Dataset records:
(* ===== verification/Envelopes.v ===== *)
(** * Direct messages between chats: the envelope ledger

    [agent_server.py], the part of [CrossChatStore] on [cross_chat_envelopes]:
    an instruction one chat sends another, or the final result it owes it.  An
    envelope is either delivered as a turn of the target's queue, or stored in
    the passive mailbox of [Mailbox], which reads the same table inside the
    same transaction.  A method is a function of the two that leaves them as
    they were when it raises; the clock and the envelope ids are arguments.
    Columns are never NULL except where the model has an option. *)
From S2P Require Import Prelude PyValues Mailbox Exchanges.

Open Scope string_scope.
Open Scope Z_scope.
Open Scope list_scope.

(** ** The table *)

Inductive ekind := KInstruction | KFinalResult.
#[global] Instance ekind_eq_dec : EqDecision ekind.
Proof. solve_decision. Defined.
Definition ekind_text (k : ekind) : string :=
  match k with KInstruction => "instruction" | KFinalResult => "final_result" end.

Inductive estatus := EWaitingSource | EWaitingAdmission | EReady | ESubmitting | EQueued | ERunning
  | EStored | EDelivered | EFailed | ECancelled.
#[global] Instance estatus_eq_dec : EqDecision estatus.
Proof. solve_decision. Defined.
Definition estatus_text (st : estatus) : string :=
  match st with
  | EWaitingSource => "waiting_source" | EWaitingAdmission => "waiting_admission"
  | EReady => "ready" | ESubmitting => "submitting" | EQueued => "queued" | ERunning => "running"
  | EStored => "stored" | EDelivered => "delivered" | EFailed => "failed" | ECancelled => "cancelled"
  end.

(** [TERMINAL_STATUSES], and the statuses that [recoverable] asks for. *)
Definition E_TERMINAL : list estatus := [EDelivered; EFailed; ECancelled].
Definition E_ACTIVE : list estatus := [EWaitingAdmission; EWaitingSource; EReady; ESubmitting; EQueued; ERunning].

(** The column [action] repeats [kind]. *)
Record message_row := MessageRow {
  c_id : string;
  c_kind : ekind;
  c_source : string;
  c_source_run : string;
  c_target : string;
  c_body : string;
  c_instruction : string;
  c_delegation : string;
  c_target_body : option string;
  c_revision : Z;
  c_key : string;
  c_auth_kind : string;
  c_route : option string;
  c_pair : string;
  c_mode : string;
  c_reply_to : option string;
  c_status : estatus;
  c_queued : option string;
  c_position : option Z;
  c_target_run : option string;
  c_result_hash : option string;
  c_error : option string;
  c_lifecycle : string;
  c_created : string;
  c_updated : string;
}.

Definition is_e (l : list estatus) (e : message_row) : bool := bool_decide (c_status e ∈ l).

(** The rows as the mailbox reads them. *)
Definition envelope_of (e : message_row) : envelope := {|
  e_status := estatus_text (c_status e); e_mode := c_mode e; e_kind := ekind_text (c_kind e);
  e_auth_kind := c_auth_kind e; e_source := c_source e; e_target := c_target e; e_pair := c_pair e;
  e_target_run := c_target_run e; e_reply_to := c_reply_to e; e_body := c_body e;
  e_target_body := c_target_body e; e_revision := c_revision e; e_created_at := c_created e;
  e_source_run := c_source_run e; e_instruction := c_instruction e; e_delegation := c_delegation e |}.

(** The table of envelopes and the tables of the mailbox; the mailbox sees
    the former through [mail_db]. *)
Record store := Store {
  messages : gmap string message_row;
  box : mailbox;
}.

Definition empty_store : store := Store ∅ empty_mailbox.

Definition mail_db (s : store) : mailbox := (box s) {{ envelopes := envelope_of <$> messages s }}.

(** ** Inserting *)

(** [WHERE source_run_id=? AND idempotency_key=?], which is [UNIQUE]. *)
Definition sent_by (run key : string) (s : store) : option message_row :=
  select_one (λ e, String.eqb (c_source_run e) run && String.eqb (c_key e) key) (messages s).

Definition new_message (now id : string) (kind : ekind) (source run target body instruction key auth_kind : string)
    (route : option string) (pair : string) (status : estatus) : message_row := {|
  c_id := id; c_kind := kind; c_source := source; c_source_run := run; c_target := target;
  c_body := body; c_instruction := instruction; c_delegation := ""; c_target_body := None;
  c_revision := 0; c_key := key; c_auth_kind := auth_kind; c_route := route; c_pair := pair;
  c_mode := ""; c_reply_to := None; c_status := status; c_queued := None; c_position := None;
  c_target_run := None; c_result_hash := None; c_error := None; c_lifecycle := "";
  c_created := now; c_updated := now |}.

(** [INSERT OR IGNORE]: a row that breaks a constraint is not written. *)
Definition create_final_obligation (now id source run target key instruction : string) (s : store)
    : res (store * message_row) :=
  instruction ← validated_instruction instruction;
  let s' :=
    if bool_decide (is_Some (messages s !! id)) || bool_decide (is_Some (sent_by run key s)) then s
    else s {{ messages := <[id := new_message now id KFinalResult source run target "" instruction key
                                    "explicit_prompt" None "" EWaitingSource]> (messages s) }} in
  match sent_by run key s' with
  | None => Err AssertionError
  | Some e => Ok (s', e)
  end.

(** The arguments of [create_instruction]. *)
Record instruction_request := InstructionRequest {
  ir_id : string;
  ir_source : string;
  ir_run : string;
  ir_target : string;
  ir_body : string;
  ir_key : string;
  ir_instruction : string;
  ir_delegation : string;
  ir_auth_kind : string;
  ir_route : option string;
  ir_pair : string;
  ir_status : estatus;
  ir_reply_to : option string;
}.

Definition instruction_checks (q : instruction_request) : res unit :=
  _ ← validated_instruction (ir_instruction q);
  _ ← raise_if (negb (str_in (ir_auth_kind q) ["explicit_prompt"; "configured_route"]))
        (ValueError "invalid cross-chat authorization kind");
  _ ← (if String.eqb (ir_auth_kind q) "configured_route"
       then raise_if (negb (hex_id "route_" (default "" (ir_route q))))
              (ValueError "configured route authorization requires a route id")
       else raise_if (bool_decide (is_Some (ir_route q)))
              (ValueError "explicit prompt authorization cannot carry a route id"));
  _ ← raise_if (negb (String.eqb (ir_pair q) "")
                && (negb (String.eqb (ir_auth_kind q) "configured_route") || negb (hex_id "pair_" (ir_pair q))))
        (ValueError "invalid permanent pair authorization");
  _ ← raise_if (negb (bool_decide (ir_status q ∈ [EReady; EWaitingAdmission; EStored])))
        (ValueError "invalid initial cross-chat instruction status");
  _ ← raise_if (bool_decide (ir_status q = EStored) && String.eqb (ir_pair q) "")
        (ValueError "mailbox storage requires a permanent pair");
  raise_if (negb (String.eqb (ir_delegation q) "")
            && (negb (str_in (ir_delegation q) ["route"; "instruction"; "request_reply"])
                || negb (bool_decide (ir_status q = EStored)) || blank (ir_instruction q)))
    (ValueError "user delegation requires an exact source instruction and mailbox message").

(** The answer to a repeated send. *)
Definition instruction_matches (q : instruction_request) (e : message_row) : bool :=
  bool_decide (c_kind e = KInstruction) && String.eqb (c_target e) (ir_target q)
  && String.eqb (c_body e) (ir_body q) && String.eqb (c_instruction e) (ir_instruction q)
  && String.eqb (c_delegation e) (ir_delegation q) && String.eqb (c_auth_kind e) (ir_auth_kind q)
  && bool_decide (c_route e = ir_route q) && String.eqb (c_pair e) (ir_pair q)
  && bool_decide (c_reply_to e = ir_reply_to q).

(** The row the [INSERT] and, for a mailbox message, the [UPDATE] leave. *)
Definition instruction_row (now : string) (q : instruction_request) : message_row :=
  let e := new_message now (ir_id q) KInstruction (ir_source q) (ir_run q) (ir_target q) (ir_body q)
             (ir_instruction q) (ir_key q) (ir_auth_kind q) (ir_route q) (ir_pair q) (ir_status q) in
  if bool_decide (ir_status q = EStored)
  then e {{ c_mode := "mailbox"; c_reply_to := ir_reply_to q; c_delegation := ir_delegation q }}
  else e.

(** [chat_mailbox.store_message(connection, ...)] *)
Definition store_in_mailbox (now id : string) (reply : option string) (s : store) : res store :=
  '(db, _) ← store_message now id reply (mail_db s);
  Ok (s {{ box := db }}).

Definition different_handoff : exn :=
  HTTPError 409 "idempotency key was already used for a different handoff".

Definition create_instruction (now : string) (q : instruction_request) (s : store)
    : res (store * (message_row * bool)) :=
  _ ← instruction_checks q;
  match sent_by (ir_run q) (ir_key q) s with
  | Some e => _ ← raise_if (negb (instruction_matches q e)) different_handoff; Ok (s, (e, false))
  | None =>
      _ ← raise_if (bool_decide (is_Some (messages s !! ir_id q))) (IntegrityError "cross_chat_envelopes");
      let s := s {{ messages := <[ir_id q := instruction_row now q]> (messages s) }} in
      s ← (if bool_decide (ir_status q = EStored)
           then store_in_mailbox now (ir_id q) (ir_reply_to q) s else Ok s);
      match messages s !! ir_id q with
      | None => Err AssertionError
      | Some e => Ok (s, (e, true))
      end
  end.

(** ** Moving pending messages to the mailbox *)

Definition e_by_created : relation message_row := by_key (λ e, (c_created e, c_id e)) text_text_le.
#[global] Instance e_by_created_dec : RelDecision e_by_created := _.

Definition pending_mailbox_migration_candidates (initialized : bool) (s : store) : list message_row :=
  if negb initialized then [] else
  select_ordered (λ e, bool_decide (c_kind e = KInstruction) && String.eqb (c_auth_kind e) "configured_route"
      && negb (String.eqb (c_pair e) "") && String.eqb (c_mode e) "" && is_e [EReady; ESubmitting; EQueued] e
      && bool_decide (c_target_run e = None)) e_by_created (messages s).

(** The row is still the one the candidate was read from. *)
Definition migrates (c e : message_row) : bool :=
  String.eqb (c_source e) (c_source c) && String.eqb (c_target e) (c_target c)
  && String.eqb (c_auth_kind e) "configured_route" && bool_decide (c_kind e = KInstruction)
  && bool_decide (is_Some (c_route c)) && bool_decide (c_route e = c_route c)
  && String.eqb (c_pair e) (c_pair c) && bool_decide (c_status e = c_status c)
  && bool_decide (c_queued e = c_queued c) && bool_decide (c_target_run e = None)
  && String.eqb (c_mode e) "".

Definition set_message (id : string) (P : message_row → bool) (f : message_row → message_row) (s : store) : store :=
  s {{ messages := update_row id P f (messages s) }}.

Definition migrated (now : string) (e : message_row) : message_row := e {{
  c_status := EStored; c_mode := "mailbox"; c_position := None;
  c_lifecycle := "mailbox_migration_pending"; c_updated := now }}.

Definition migrate_pending_mailbox_message (now now' : string) (c : message_row) (s : store)
    : res (store * option message_row) :=
  if negb (row_matches (c_id c) (migrates c) (messages s)) then Ok (s, None) else
  let s := set_message (c_id c) (migrates c) (migrated now) s in
  s ← store_in_mailbox (if bool_decide (c_status c = EReady) then now' else c_created c) (c_id c) None s;
  Ok (s, messages s !! c_id c).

### Exercise instructions
Your answer should be the exact lines above from the one with "e) (ir_pair q)" through the one with "then store_in_mailbox now", both included, and nothing besides.

### Answer area
  && bool_decide (c_route e = ir_route q) && String.eqb (c_pair e) (ir_pair q)
  && bool_decide (c_reply_to e = ir_reply_to q).

(** The row the [INSERT] and, for a mailbox message, the [UPDATE] leave. *)
Definition instruction_row (now : string) (q : instruction_request) : message_row :=
  let e := new_message now (ir_id q) KInstruction (ir_source q) (ir_run q) (ir_target q) (ir_body q)
             (ir_instruction q) (ir_key q) (ir_auth_kind q) (ir_route q) (ir_pair q) (ir_status q) in
  if bool_decide (ir_status q = EStored)
  then e {{ c_mode := "mailbox"; c_reply_to := ir_reply_to q; c_delegation := ir_delegation q }}
  else e.

(** [chat_mailbox.store_message(connection, ...)] *)
Definition store_in_mailbox (now id : string) (reply : option string) (s : store) : res store :=
  '(db, _) ← store_message now id reply (mail_db s);
  Ok (s {{ box := db }}).

Definition different_handoff : exn :=
  HTTPError 409 "idempotency key was already used for a different handoff".

Definition create_instruction (now : string) (q : instruction_request) (s : store)
    : res (store * (message_row * bool)) :=
  _ ← instruction_checks q;
  match sent_by (ir_run q) (ir_key q) s with
  | Some e => _ ← raise_if (negb (instruction_matches q e)) different_handoff; Ok (s, (e, false))
  | None =>
      _ ← raise_if (bool_decide (is_Some (messages s !! ir_id q))) (IntegrityError "cross_chat_envelopes");
      let s := s {{ messages := <[ir_id q := instruction_row now q]> (messages s) }} in
      s ← (if bool_decide (ir_status q = EStored)
           then store_in_mailbox now (ir_id q) (ir_reply_to q) s else Ok s);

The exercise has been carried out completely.